Ders psikolojiydi; en sevdiği hocalardan birinin dersi... Her zamanki gibi en ön sıralardan birine oturdu. Hoca, yüzünde bir gülümsemeyle girdi sınıfa; insan psikolojisini çok iyi biliyordu hoca. Etrafına karşı tutumu da ona göreydi hâliyle. Bu derste öğrenciler anlatıyordu dersi, aldıkları konularda sırayla sunum hazırlayıp sınıfta gösteriyorlardı. O, sunumunu haftalar öncesinden yapıp bitirmişti. Bunun için de rahattı. Sunum yapmayanlarsa, “Nasıl yapacağım?
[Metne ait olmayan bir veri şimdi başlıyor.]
(** C15: the handler flushes its headers before it registers, and the client
    reconciles on the headers.  From any reachable system whose client is up to
    date and connecting, with nothing on its way: the headers arrive, the client
    reconciles and finds nothing, a request is served and broadcast, and only then
    the handler registers.  The stream is open and empty, all that was published
    has been delivered, no call is pending, and the client says it is live while
    it is behind; nothing but the next event or a timer will tell it. *)
Theorem registration_window (y : system) (c : conn) (now : Z) (wr : write) :
  sys_reachable y →
  n_conns (y_node y) !! i = Some c → c_pc c = Flushing → n_done (y_node y) = false → y_read y = 0%nat →
  y_consumed y = length (s_published (y_server y)) →
  sources (y_client y) !! es = Some CONNECTING → reconciling (y_client y) = false →
  configVersion (y_client y) = GetLatestVersion (s_db (y_server y)) →
  (length (log (s_db (y_server y))) < length (log (s_db (serve_write fmt_time now wr (y_server y)))))%nat →
  ∃ answers order y' c', Forall (λ l, is_answer l = true) answers
  ∧ sys_run ([Node (FirstFlush i true); Recv] ++ answers
             ++ [Write now wr; Consume order; Node (Register i); Node (Greet i); Recv]) y = Some y'
  ∧ i ∈ n_clients (y_node y') ∧ n_conns (y_node y') !! i = Some c' ∧ c_buf c' = [] ∧ c_closed c' = false
  ∧ y_read y' = length (c_out c') ∧ y_consumed y' = length (s_published (y_server y'))
  ∧ status (y_client y') = Live ∧ tasks (y_client y') = tasks (y_client y)
  ∧ flags (y_client y') = flags (y_client y)
  ∧ isStale (GetLatestVersion (s_db (y_server y'))) (y_client y') = true.
Proof.
  intros Hreach Hi Hpc Hdone Hrd Hcons Hes Hrec Hv Hlog.
  pose proof (sys_reachable_ok y Hreach) as Hok. destruct y as [s cn n w r].
  cbn [y_server y_consumed y_node y_client y_read] in *. subst r.
  pose proof (sy_node _ Hok) as Hnr. cbn in Hnr.
  destruct (ok_fresh _ _ _ (ok_conns n (reachable_ok n Hnr) i c Hi) (or_introl Hpc)) as (Hopen & Htaken & Hjoined).
  pose proof (reachable_response n i c Hnr Hi) as Hout. unfold response_ok in Hout. rewrite Hpc in Hout.
  assert (c_buf c = []) as Hbuf by (unfold taken in Htaken; by apply app_nil in Htaken as [_ ?]).
  set (c1 := first_flush true c). set (n1 := set_conn i c1 n). destruct (flush_step c n Hi Hpc) as [H1 Hi1].
  fold c1 in H1, Hi1. fold n1 in H1, Hi1.
  set (w1 := set_sources (<[es:=OPEN]> (sources w)) w).
  assert (Client.exec config (LStreamOpen es) w = Some (reconcile config w1)) as H2 by (cbn; by rewrite decide_True).
  destruct (serve_write_one now wr s Hlog) as (e & Hle & Hpe). set (s' := serve_write fmt_time now wr s) in *.
  pose proof (so_serial _ _ (sy_served _ Hok)) as Hd. cbn in Hd.
  destruct (empty_reconcile s cn n1 w1 1 Hd Hrec Hv) as (answers & w2 & Hans & Hrun & Hst & _ & Htasks & Hflags & Hver & _).
  destruct (broadcast_passes_by (event_of marshal (announces e)) n1 c1) as (n2 & H3 & Hi2 & Hd2 & _);
    [by eapply reachable_step|done|done|done|].
  set (c3 := join_at (length (n_history n2)) (goto Greeting c1)). set (n3 := run_register i c1 n2).
  destruct (register_step c1 n2 Hi2 eq_refl Hd2) as [H4 Hi3].
  set (n4 := set_conn i (greet c3) n3). destruct (greet_step c3 n3 Hi3 eq_refl) as [H5 Hi4].
  exists answers, (elements (n_clients n1)), (mkSystem s' (S cn) n4 w2 2), (greet c3).
  assert (c_out c1 = [StreamHeaders]) as Ho1 by (unfold c1; cbn; by rewrite Hout).
  split_and!; try done.
  - cbn [app]. erewrite sys_run_cons by (eapply sys_exec_node; [exact H1|done]).
    erewrite sys_run_cons by (eapply sys_exec_recv; [exact Hi1|by rewrite Ho1|exact H2]).
    rewrite sys_run_app, Hrun. cbn [mbind option_bind]. erewrite sys_run_cons by done. fold s'.
    erewrite sys_run_cons; [|eapply sys_exec_consume; [by rewrite Hpe, Hcons, lookup_app_r, Nat.sub_diag by lia|exact H3]].
    erewrite sys_run_cons by (eapply sys_exec_node; [exact H4|done]).
    erewrite sys_run_cons by (eapply sys_exec_node; [exact H5|done]).
    erewrite sys_run_cons; [reflexivity|].
    eapply (sys_exec_recv _ _ _ _ _ _ _ (Comment (js " connected"))); [exact Hi4| |reflexivity].
    cbn [c_out greet goto write_out c3 join_at]. rewrite Ho1. reflexivity.
  - cbn. set_solver.
  - cbn [y_read]. cbn [c_out greet goto write_out c3 join_at]. by rewrite Ho1.
  - cbn [y_consumed y_server]. rewrite Hpe, length_app, Hcons. cbn. lia.
  - cbn [y_client y_server]. unfold isStale. rewrite Hver. cbn [configVersion w1 set_sources]. rewrite Hv, Z.gtb_ltb.
    apply Z.ltb_lt. by apply (served_is_later now wr s e).
Qed.
End system.

(** ** Witnesses

    One flag, one browser.  The client boots, connects, reconciles and is
    registered; then a toggle, a conflicting update that burns a version, and a
    second toggle reach it over the stream. *)
Definition key1 : jstr := js "dark-mode".
Definition demo_flag (on : bool) (v : Z) : FlagConfig := mkFlagConfig (js "id-1") key1 [] on 50 [] v.
Definition demo_marshal (o : FlagObj) : jstr :=
  match o with FullFlag f => js "flag " ++ show (fc_version f) | KeyOnly k => js "key " ++ k end.
Definition demo_parse (s : jstr) : option FlagObj :=
  head (filter (λ o, demo_marshal o = s) [FullFlag (demo_flag false 1); FullFlag (demo_flag true 2); FullFlag (demo_flag false 4)]).

#[export] Instance parses_dec marshal parse e : Decision (parses marshal parse e).
Proof. unfold parses. apply _. Defined.

Abbreviation demo_run := (sys_run demo_config show demo_marshal demo_parse 0 0) (only parsing).
Definition demo_create : write := WCreate (js "id-1") (mkCreateFlagInput key1 [] false 50 []).
Definition demo_conflict : write :=
  WUpdate (js "id-1") (mkUpdateFlagRequest (mkUpdateFlagInput None (Some true) None None) (Some 1)).

Definition to_connecting : list sys_label :=
  [Write 1 demo_create; Consume []; Call LInit; Answer 0; Answer 0; Answer 0; Node Connect].
Definition to_registered : list sys_label :=
  to_connecting ++ [Node (FirstFlush 0 true); Recv; Answer 0; Answer 0; Node (Register 0); Node (Greet 0)].
Definition live_run : list sys_label :=
  [Write 2 (WToggle (js "id-1")); Consume [0%nat]; Write 3 demo_conflict; Recv; Node (Receive 0 true);
   Write 4 (WToggle (js "id-1")); Node (Heartbeat 0 true); Recv; Consume [0%nat]; Recv; Node (Receive 0 true); Recv].

Definition initial_or (r : option system) : system := default initial r.
Definition demo_connecting : system := initial_or (demo_run to_connecting initial).
Definition demo_registered : system := initial_or (demo_run to_registered initial).
Definition demo_arrived : system := initial_or (demo_run live_run demo_registered).

Lemma demo_connecting_reachable : sys_reachable demo_config show demo_marshal demo_parse 0 0 demo_connecting.
Proof. apply (sys_run_reachable _ _ _ _ _ _ to_connecting). vm_compute. reflexivity. Qed.
Lemma demo_registered_reachable : sys_reachable demo_config show demo_marshal demo_parse 0 0 demo_registered.
Proof. apply (sys_run_reachable _ _ _ _ _ _ to_registered). vm_compute. reflexivity. Qed.

(** The envelope of the second toggle finds a hole in the numbers: the client
    has arrived with a reconcile to be answered. *)
Lemma live_client_mirrors_table_witness :
  configVersion (y_client demo_arrived) = 2 ∧ status (y_client demo_arrived) = Reconciling
  ∧ ∃ answers y', Forall (λ l, is_answer l = true) answers ∧ demo_run answers demo_arrived = Some y'
    ∧ y_server y' = y_server demo_arrived ∧ reconciling (y_client y') = false
    ∧ to_gmap (flags (y_client y')) = table_map (rows (s_db (y_server demo_arrived)))
    ∧ isStale (GetLatestVersion (s_db (y_server demo_arrived))) (y_client y') = false.
Proof.
  split; [vm_compute; reflexivity|]. split; [vm_compute; reflexivity|].
  destruct (n_conns (y_node demo_registered) !! 0%nat) as [c0|] eqn:Hc0; [|vm_compute in Hc0; discriminate Hc0].
  destruct (n_conns (y_node demo_arrived) !! 0%nat) as [c|] eqn:Hc; [|vm_compute in Hc; discriminate Hc].
  apply (live_client_mirrors_table demo_config show demo_marshal demo_parse 0 0 demo_registered live_run demo_arrived c0 c);
    [exact demo_registered_reachable|exact Hc0|vm_compute; reflexivity|apply Nat.leb_le; vm_compute; reflexivity
    |vm_compute; reflexivity..|repeat constructor|vm_compute; reflexivity|vm_compute; reflexivity|exact Hc|vm_compute; reflexivity
    | | | |vm_compute; reflexivity].
  - vm_compute in Hc. injection Hc as <-. reflexivity.
  - vm_compute in Hc. injection Hc as <-. vm_compute. reflexivity.
  - apply (bool_decide_unpack _). vm_compute. exact I.
Defined.

(** A toggle falls into the window. *)
Lemma registration_window_witness :
  ∃ answers order y' c', Forall (λ l, is_answer l = true) answers
  ∧ demo_run ([Node (FirstFlush 0 true); Recv] ++ answers
              ++ [Write 2 (WToggle (js "id-1")); Consume order; Node (Register 0); Node (Greet 0); Recv]) demo_connecting = Some y'
  ∧ 0%nat ∈ n_clients (y_node y') ∧ n_conns (y_node y') !! 0%nat = Some c' ∧ c_buf c' = [] ∧ c_closed c' = false
  ∧ y_read y' = length (c_out c') ∧ y_consumed y' = length (s_published (y_server y'))
  ∧ status (y_client y') = Live ∧ tasks (y_client y') = tasks (y_client demo_connecting)
  ∧ flags (y_client y') = flags (y_client demo_connecting)
  ∧ isStale (GetLatestVersion (s_db (y_server y'))) (y_client y') = true.
Proof.
  destruct (n_conns (y_node demo_connecting) !! 0%nat) as [c|] eqn:Hc; [|vm_compute in Hc; discriminate Hc].
  apply (registration_window demo_config show demo_marshal demo_parse 0 0 demo_connecting c 2 (WToggle (js "id-1")));
    [exact demo_connecting_reachable|exact Hc| |vm_compute; reflexivity..|].
  - vm_compute in Hc. injection Hc as <-. reflexivity.
  - apply Nat.ltb_lt. vm_compute. reflexivity.
Defined.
Bunu buraya koysam mı, yazıları ne renk yapsam, kaç soru hazırlasam?” diye birbirlerine soruyorlardı. Aynısını kendisi de yaşamıştı sunumunu hazırlarken ama korkulacak hiçbir şey olmadığını anlamıştı. Hazırlanan konuyu, hazırlayandan daha iyi bilse bilse hoca bilirdi sınıfta, ama o da derse çok müdahale etmiyor, öğrencinin kontrolüne bırakıyordu her şeyi. O günkü konu “dil” üzerineydi. İnsanın bir dili öğrenme süreci, bebeğin ilk konuştuğu kelimeler ve düşünme, algılama şekli vesaire. İlginç bir konuydu. Sunumu hazırlayan kız öğrenci, bebek resimleri kullanmıştı sunum için. Birbirinden sevimli, gülen, ağlayan, oynayan bebekler… Gördüğü rüya, arabadaki bebek, dersteki bebek resimleri… Çok güzel bir gündü onun için.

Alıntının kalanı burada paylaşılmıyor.